Whether labeled a film maudit or an overlooked gem, Strange Days was a box-office flop that audiences mostly ignored in 1995. Its complexity led to many critics calling its high-concept scenario “messy” or “overwhelming.” Using a cyberpunk launchpad from the modish 1990s topic of virtual reality technologies—proven to be bankable by The Lawnmower Man (1992), Disclosure (1994), and Virtuosity (1995)—the film redeploys a familiar noir storyline, complete with a former cop who investigates the rape and murder of a prostitute. If that weren’t enough, the film also takes place against the familiar but dystopic future of 1999, weaving ripped-from-the-headlines and prescient themes about police brutality, racism, and abuses of power into the story. Still, everything about Strange Days suggested a box-office success for the distributors at 20th Century Fox: Bigelow had delivered the studio’s 1991 hit, Point Break. Cameron, who supplied the story, had a track record of blockbusters to his name, most contemporaneously Terminator 2: Judgment Day (1991) and True Lies (1994). Ralph Fiennes, fresh off appearances in Schindler’s List (1993) and Quiz Show (1994), plus a Tony Award for his Hamlet, offered an attractive leading man. His costar Angela Bassett had beauty, strength, and talent that had just earned an Oscar nomination for What’s Love Got to Do with It (1993). Strange Days would pull these various components into an intricate and visceral two-and-a-half-hour film, all while addressing society’s fears about the impending turn of the century marking the end of everything. 
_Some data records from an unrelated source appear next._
(** * The join engine of the partial evaluator, and shape-link resolution

    A shallow embedding of [JoinImplementation] (the effects-and-completion
    join) and of [ShapeInformation._resolveLinksAndWrap], with the properties
    the specification states about them.

    JavaScript objects that the code compares by reference or mutates in
    place (Effects records, completions, generators) live in arenas indexed
    by locations; everything the code only reads (values, descriptors,
    binding maps) is plain data.  Functions that throw or mutate are written
    in a state-and-exception monad. *)

From stdpp Require Import base option list strings gmap.

Set Warnings "-register-all".

(** ** The state-and-exception monad *)

(** What a [throw] can carry out of the engine.  [InvariantViolation] is the
    error raised by [invariant(false)], [FatalError] the class of the same
    name; [IllTyped] and [DanglingReference] are the model's own: an argument
    that breaks its declared Flow type behind an [any] cast, and a location
    that is not in its arena (no JavaScript reference dangles). *)
Inductive Exn := InvariantViolation | FatalError | IllTyped | DanglingReference.

Inductive Outcome (A : Type) :=
| Ok (a : A)
| Throw (e : Exn).
Arguments Ok {A} a.
Arguments Throw {A} e.

Definition M (S A : Type) : Type := S -> Outcome A * S.

#[global] Instance M_ret {S} : MRet (M S) := fun A a s => (Ok a, s).
#[global] Instance M_bind {S} : MBind (M S) := fun A B f m s =>
  match m s with
  | (Ok a, s') => f a s'
  | (Throw e, s') => (Throw e, s')
  end.

Definition throw {S A} (e : Exn) : M S A := fun s => (Throw e, s).
Definition get_state {S} : M S S := fun s => (Ok s, s).
Definition put_state {S} (s : S) : M S unit := fun _ => (Ok tt, s).
Definition modify_state {S} (f : S -> S) : M S unit := fun s => (Ok tt, f s).

(** Modelled from the spec: [invariant(cond)] of invariant.js, which raises
    the fatal internal error when [cond] is false. *)
Definition invariant {S} (cond : bool) : M S unit :=
  if cond then mret tt else throw InvariantViolation.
In the last years before the millennium, doomsayers from religious circles to the tech community believed a global event would bring about a cataclysm at midnight on New Year’s Eve, 1999—otherwise known as Y2K, short for “year 2000.” Believing the end was nigh, people stockpiled guns, ammunition, and canned food. Televangelist Jerry Falwell warned the religious right that Y2K would be “God’s instrument” to bring about change. Many believed the rapture would suck people into the sky or Christ would return to judge the living and the dead. But the anxieties weren’t just from the fanatics; scientists worried too. Computer programmers acknowledged the real possibility that software might not be able to recognize “00” as a year. The glitch might cause a shutdown of the entire grid or wipe the global economic infrastructure to zero. So companies scrambled to reprogram their software to account for the change. Even Prince’s “1999” warned that people had better party now because the new millennium meant Endsville: “Two-thousand-zero-zero, party over, oops, out of time.” The general feeling was that humanity had reached its limit, and we would not survive. It’s a sentiment echoed by Max, Tom Sizemore’s sleazy and badly wigged Private Investigator in Strange Days: “You know how I know it’s the end of the world? Everything’s already been done. […] How are we going to make another thousand years? I’m telling you, man, it’s over. We used it all up.”
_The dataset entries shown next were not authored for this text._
(** Deleting the binding that [Dict.set] appended or replaced. *)
Lemma get_key_del_set (e : entries) key (l : list string) :
  get_key e key = None ->
  get_key (Dict.del String.eqb (Dict.set String.eqb e key l) key) key = None.
Proof.
  unfold get_key.
  induction e as [|[k0 v0] e IH]; simpl.
  - now rewrite String.eqb_refl.
  - destruct (String.eqb_spec key k0) as [->|Hk]; [discriminate|].
    intros H. simpl.
    destruct (String.eqb_spec key k0); [contradiction|]. simpl.
    destruct (String.eqb_spec key k0); [contradiction|now apply IH].
Qed.

(** C6, as the code has it: for a non-empty section, key and value, when
    the value is not yet in the list under the section and the key (the
    key is absent, or its list is not empty and does not hold the value),
    adding the association and then removing it leaves under the section
    and the key exactly what was there before, absence included. *)
Theorem remove_after_add_restores (assocs : table) (section : option string)
  (key value : string) :
  truthy_opt section = true -> Str.truthy key = true ->
  Str.truthy value = true ->
  match lookup assocs section key with
  | Some old => old <> [] /\ ~ In value old
  | None => True
  end ->
  lookup (remove_association (add_association assocs section key value)
                             section key (Some value))
         section key
  = lookup assocs section key.
Proof.
  intros Hs Hk Hv Hold.
  pose proof (lookup_add_association assocs section key value Hs Hk Hv) as Hl.
  unfold remove_association. rewrite Hs, Hk, Hv.
  assert (Hne : nonempty (add_association assocs section key value) = true).
  { destruct (add_association assocs section key value); [|reflexivity].
    discriminate Hl. }
  rewrite Hne. simpl.
  unfold lookup in Hl.
  destruct (get_section (add_association assocs section key value) section)
    as [e'|] eqn:Es'; [|discriminate].
  rewrite Hl. rewrite list_remove_head.
  revert Hold Hl Es'. unfold add_association. rewrite Hs, Hk, Hv. simpl.
  unfold lookup.
  destruct (get_section assocs section) as [e|] eqn:Es.
  - destruct (get_key e key) as [old|] eqn:Ek.
    + intros [Hnil Hnotin] _ _. rewrite (filter_neq_id value old Hnotin).
      destruct old as [|y l]; [now elim Hnil|].
      unfold get_section. rewrite (dict_get_set_same opt_eqb_spec).
      unfold get_key. now rewrite (dict_get_set_same String.eqb_spec).
    + intros _ _ Es'. simpl.
      unfold get_section in Es'.
      rewrite (dict_get_set_same opt_eqb_spec) in Es'.
      injection Es' as <-.
      unfold get_section. rewrite (dict_get_set_same opt_eqb_spec).
      now apply get_key_del_set.
  - intros _ _ Es'. simpl.
    unfold get_section in Es'.
    rewrite (dict_get_set_same opt_eqb_spec) in Es'.
    injection Es' as <-.
    unfold get_section. rewrite (dict_get_set_same opt_eqb_spec).
    simpl. now rewrite String.eqb_refl.
Qed.

Lemma remove_after_add_restores_witness :
  lookup (remove_association
            (add_association sample_added (Some "Added Associations")
                             "text/plain" "vim.desktop")
            (Some "Added Associations") "text/plain" (Some "vim.desktop"))
         (Some "Added Associations") "text/plain"
  = lookup sample_added (Some "Added Associations") "text/plain".
Proof.
  apply (remove_after_add_restores sample_added (Some "Added Associations")
           "text/plain" "vim.desktop" eq_refl eq_refl eq_refl).
  simpl. split; [discriminate|].
  intros [H|[H|[]]]; discriminate H.
Defined.

(** C6 as it is stated fails when the value is already in the list: the
    addition moves it to the front and the removal then takes it away, so
    [a.desktop; vim.desktop; b.desktop] becomes [a.desktop; b.desktop]. *)
Lemma remove_after_add_not_restored :
  lookup (remove_association
            (add_association sample_added_vim (Some "Added Associations")
                             "text/plain" "vim.desktop")
            (Some "Added Associations") "text/plain" (Some "vim.desktop"))
         (Some "Added Associations") "text/plain"
  <> lookup sample_added_vim (Some "Added Associations") "text/plain".
Proof. vm_compute. discriminate. Qed.

(** ** Strings *)

Lemma mem_cons (c d : ascii) (s : string) :
  Str.mem c (String d s) = Ascii.eqb c d || Str.mem c s.
Proof. reflexivity. Qed.

Lemma mem_app (c : ascii) (a b : string) :
  Str.mem c (a ++ b) = Str.mem c a || Str.mem c b.
Proof.
  induction a as [|d a IH]; simpl; [reflexivity|].
  now rewrite IH, orb_assoc.
Qed.

Lemma split1_none (c : ascii) (s : string) :
  Str.split1 c s = None <-> Str.mem c s = false.
Proof.
  induction s as [|d s IH]; simpl; [tauto|].
  rewrite (Ascii.eqb_sym c d).
  destruct (Ascii.eqb d c); simpl; [split; discriminate|].
  destruct (Str.split1 c s) as [[a b]|].
  - split; [discriminate|]. intros H. apply IH in H. discriminate.
  - split; intros _; [now apply IH|reflexivity].
Qed.

Lemma split1_some (c : ascii) (s a b : string) :
  Str.split1 c s = Some (a, b) ->
  s = (a ++ String c b)%string /\ Str.mem c a = false.
Proof.
  revert a b. induction s as [|d s IH]; simpl; intros a b; [discriminate|].
  destruct (Ascii.eqb_spec d c) as [->|Hne].
  - intros H. injection H as <- <-. now split.
  - destruct (Str.split1 c s) as [[a' b']|]; [|discriminate].
    intros H. injection H as <- <-.
    destruct (IH a' b' eq_refl) as [-> Hm]. split; [reflexivity|].
    simpl. rewrite Hm.
    destruct (Ascii.eqb_spec c d); [congruence|reflexivity].
Qed.

Lemma split1_app (c : ascii) (a b : string) :
  Str.mem c a = false -> Str.split1 c (a ++ String c b) = Some (a, b).
Proof.
  induction a as [|d a IH]; simpl.
  - now rewrite Ascii.eqb_refl.
  - rewrite (Ascii.eqb_sym c d).
    destruct (Ascii.eqb d c); simpl; [discriminate|].
    intros H. now rewrite (IH H).
Qed.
Strange Days became a reality from a distribution deal negotiated in the early 1990s between Cameron’s production company, Lightstorm Entertainment, and the studio backers at 20th Century Fox. Although their initial deal also included True Lies and ten other features for $500 million, cash-flow problems and unreliable investors overseas caused a restructuring of the agreement (which never played out as intended). But the seed of Strange Days had been planted in the mid-1980s when Cameron first conceived the idea as “an erotic suspense thriller set in the very near future” that, according to Cameron, was also “character-based and realistic” in the style of David Mamet. He started by writing a treatment but found himself caught up in the characters and sometimes wrote out whole scenes. The result was a 131-page document he called a “scriptment,” a combination of a traditional script and a prose treatment. However, Cameron never intended to fully write or direct the project. Instead, he wanted Bigelow—his wife from 1989 to 1991, whom he met while she was making Blue Steel (1989) and continued to collaborate with after their divorce—to helm the story. In Bigelow’s hands, the material drifted away from Cameron’s usual romanticism and edged toward something more political, hard-edged, and grounded. Together, Cameron and Bigelow agreed to hire film critic and screenwriter Jay Cocks, best known for his collaborations with Martin Scorsese (The Age of Innocence, 1993; Silence, 2016), to complete the script. 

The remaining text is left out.